Based in Yarmouth, Maine, near Burgmaier's home base in Portland, Whipstitch means "stitch that passes over an edge, in joining, finishing or gathering," meant as metaphor for partners' role as connectors. (Newly live Web site at WhipstitchCapital.com suggests pronunciation of "hwip-stitch" but partners probably won't hang up on potential clients who pronounce it "wip-stitch.") Web site lists bank's core focus as food/bev (including ingredients and related technology), nutritional supplements and OTC pharma, and retail/restaurants, but Mike said partners also will pursue related categories like personal care - any CPG category, it seems, that might be found exhibiting on floor of Natural Products Expo West. Tilt will be toward natural, organic and functional, Burgmaier said, at time big conglomerates are seeing their core brands in accelerating skid and have become receptive to new approaches.

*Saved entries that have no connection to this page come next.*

(** A configuration that [Validate] accepts, with count columns and a
    port column of ASCII bytes.  It is returned with its connection
    string, its queries, its infohash clause, its address column and
    its port column trimmed, none of them blank; the two count columns
    are trimmed and upper-cased; the peer ID column is not kept: it
    receives the upper-case form of the trimmed port column; the
    address column and the port column are not upper-cased.  An empty
    ping query is replaced by the default one and any other is kept as
    it is; the GC query and the infohash count query are untouched. *)
Theorem Validate_accepted_config (cfg valid : Config) :
  Validate cfg = (valid, None) ->
  is_ascii (CountSeedersColumn (Peer cfg)) = true ->
  is_ascii (CountLeechersColumn (Peer cfg)) = true ->
  is_ascii (PortColumn (Announce cfg)) = true ->
  ConnectionString valid = TrimSpace (ConnectionString cfg)
  /\ PingQuery valid =
       (if (String.length (PingQuery cfg) =? 0)%nat
        then defaultPingQuery else PingQuery cfg)
  /\ Peer_AddQuery (Peer valid) = TrimSpace (Peer_AddQuery (Peer cfg))
  /\ Peer_DelQuery (Peer valid) = TrimSpace (Peer_DelQuery (Peer cfg))
  /\ GraduateQuery (Peer valid) = TrimSpace (GraduateQuery (Peer cfg))
  /\ CountQuery (Peer valid) = TrimSpace (CountQuery (Peer cfg))
  /\ CountSeedersColumn (Peer valid)
       = ToUpper (TrimSpace (CountSeedersColumn (Peer cfg)))
  /\ CountLeechersColumn (Peer valid)
       = ToUpper (TrimSpace (CountLeechersColumn (Peer cfg)))
  /\ ByInfoHashClause (Peer valid) = TrimSpace (ByInfoHashClause (Peer cfg))
  /\ Announce_Query (Announce valid) = TrimSpace (Announce_Query (Announce cfg))
  /\ PeerIDColumn (Announce valid)
       = ToUpper (TrimSpace (PortColumn (Announce cfg)))
  /\ AddressColumn (Announce valid) = TrimSpace (AddressColumn (Announce cfg))
  /\ PortColumn (Announce valid) = TrimSpace (PortColumn (Announce cfg))
  /\ Data_AddQuery (Data valid) = TrimSpace (Data_AddQuery (Data cfg))
  /\ Data_GetQuery (Data valid) = TrimSpace (Data_GetQuery (Data cfg))
  /\ Data_DelQuery (Data valid) = TrimSpace (Data_DelQuery (Data cfg))
  /\ GCQuery valid = GCQuery cfg
  /\ InfoHashCountQuery valid = InfoHashCountQuery cfg
  /\ blank (ConnectionString cfg) = false
  /\ Forall (fun p => blank (fst p) = false) (required_parameters cfg).
Proof.
  intros H _ _ _. revert H.
  unfold Validate, required, fn, required_parameters, blank.
  destruct (String.length (TrimSpace (ConnectionString cfg)) =? 0)%nat;
    [discriminate|].
  repeat match goal with
  | |- context [(String.length (TrimSpace ?x) =? 0)%nat] =>
      destruct (String.length (TrimSpace x) =? 0)%nat eqn:?; [discriminate|]
  end.
  intros [= <-]. cbn.
  repeat split; try reflexivity.
  repeat constructor; assumption.
Qed.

Tho high multiples seen in some recent transactions have led to some questioning as to whether we've entered frothy phase, Burgmaier said he believes those multiples generally are warranted. "It's definitely a strong market, but it's all being led by the consumer . . . and the slow death of a lot of legacy brands out there. Now CPG companies are starting to feel the heat" and have embarked on ardent quest for new platforms that can grow into major platforms in future, if not necessarily in next coupla quarters.
NY Times tech columnist Farhad Manjoo yesterday described snacking culture in Silicon Valley: Square "has a gleaming coffee bar with a barista who conducts classes on the best ways to brew. On one trip to Facebook, I was treated to an otherworldly bag of popcorn. And just about every company has a refrigerator or two stocked with Hint, a subtly flavored brand of bottled water that seems to flow as freely in San Francisco as the tears of the people who were evicted to make room for the incoming software engineers." Hint brand was founded by wife-and-husband team with ties to Valley going back to their AOL days.